Lemma len_prefix_le (s : string) : forall n, 0 <= n -> len (prefix n s) <= n.
Proof.
  induction s as [|c s IH]; intros n Hn; simpl.
  - unfold len. simpl. lia.
  - destruct (Z.leb_spec n 0).
    + unfold len. simpl. lia.
    + rewrite len_cons. specialize (IH (n - 1)). lia.
Qed.

(** [s[:n]] is [s] when [s] has at most [n] characters. *)
Lemma prefix_all (s : string) : forall n, len s <= n -> prefix n s = s.
Proof.
  induction s as [|c s IH]; intros n Hn; [reflexivity|].
  rewrite len_cons in Hn. pose proof (len_nonneg s). simpl.
  destruct (Z.leb_spec n 0); [lia|]. rewrite IH; [reflexivity | lia].
Qed.

(** [s[:n]] starts [s]. *)
Lemma prefix_starts (s : string) : forall n, exists rest, s = prefix n s ++ rest.
Proof.
  induction s as [|c s IH]; intros n; simpl.
  - now exists "".
  - destruct (n <=? 0).
    + now exists (String c s).
    + destruct (IH (n - 1)) as [rest Hrest]. exists rest.
      now rewrite append_cons, <- Hrest.
Qed.

Lemma eqb_empty_true (s : string) : String.eqb s "" = true <-> s = "".
Proof. apply String.eqb_eq. Qed.


Lemma no_space_of_clean (cur : list ascii) :
  clean cur -> no_space (string_of_list_ascii cur) = true.
Proof.
  induction 1 as [|c cur Hc _ IH]; simpl; [reflexivity|].
  now rewrite Hc, IH.
Qed.

Lemma clean_rev (cur : list ascii) : clean cur -> clean (rev cur).
Proof. apply List.Forall_rev. Qed.

Lemma flush_words (cur : list ascii) : clean cur -> Forall word (flush cur).
Proof.
  intros Hcur. destruct cur as [|c cur]; simpl; [constructor|].
  constructor; [|constructor]. split.
  - intros E. apply (f_equal list_ascii_of_string) in E.
    rewrite list_ascii_of_string_of_list_ascii in E. simpl in E.
    now destruct (rev cur).
  - apply no_space_of_clean. now apply (clean_rev (c :: cur)).
Qed.

(** [split] returns words only. *)
Lemma split_go_words (s : string) :
  forall cur, clean cur -> Forall word (split_go cur s).
Proof.
  induction s as [|c s IH]; intros cur Hcur; simpl.
  - now apply flush_words.
  - destruct (isspace c) eqn:Hc.
    + apply Forall_app. split; [now apply flush_words | apply IH; constructor].
    + apply IH. now constructor.
Qed.

Lemma split_words (s : string) : Forall word (split s).
Proof. apply split_go_words. constructor. Qed.

(** Reading a clean string only extends the word under construction. *)
Lemma split_go_clean (u : string) :
  forall cur s, no_space u = true ->
    split_go cur (u ++ s) = split_go (rev (list_ascii_of_string u) ++ cur) s.
Proof.
  induction u as [|c u IH]; intros cur s Hu; [reflexivity|].
  simpl in Hu. apply andb_true_iff in Hu as [Hc Hu].
  apply negb_true_iff in Hc.
  rewrite append_cons. simpl. rewrite Hc, (IH _ _ Hu).
  now rewrite <- app_assoc.
Qed.

Lemma flush_rev_word (w : string) :
  w <> "" -> flush (rev (list_ascii_of_string w)) = [w].
Proof.
  intros Hw. unfold flush.
  destruct (rev (list_ascii_of_string w)) as [|c l] eqn:E.
  - apply (f_equal (@rev ascii)) in E. rewrite rev_involutive in E. simpl in E.
    apply (f_equal string_of_list_ascii) in E.
    rewrite string_of_list_ascii_of_string in E. contradiction.
  - rewrite <- E, rev_involutive, string_of_list_ascii_of_string. reflexivity.
Qed.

════════════════

Where the line holding "rewrite len_cons in" appears in the listing above, start reproducing exactly, and end with the line holding "- destruct (n <=? 0).".

**Answer to the problem:**
  rewrite len_cons in Hn. pose proof (len_nonneg s). simpl.
  destruct (Z.leb_spec n 0); [lia|]. rewrite IH; [reflexivity | lia].
Qed.

(** [s[:n]] starts [s]. *)
Lemma prefix_starts (s : string) : forall n, exists rest, s = prefix n s ++ rest.
Proof.
  induction s as [|c s IH]; intros n; simpl.
  - now exists "".
  - destruct (n <=? 0).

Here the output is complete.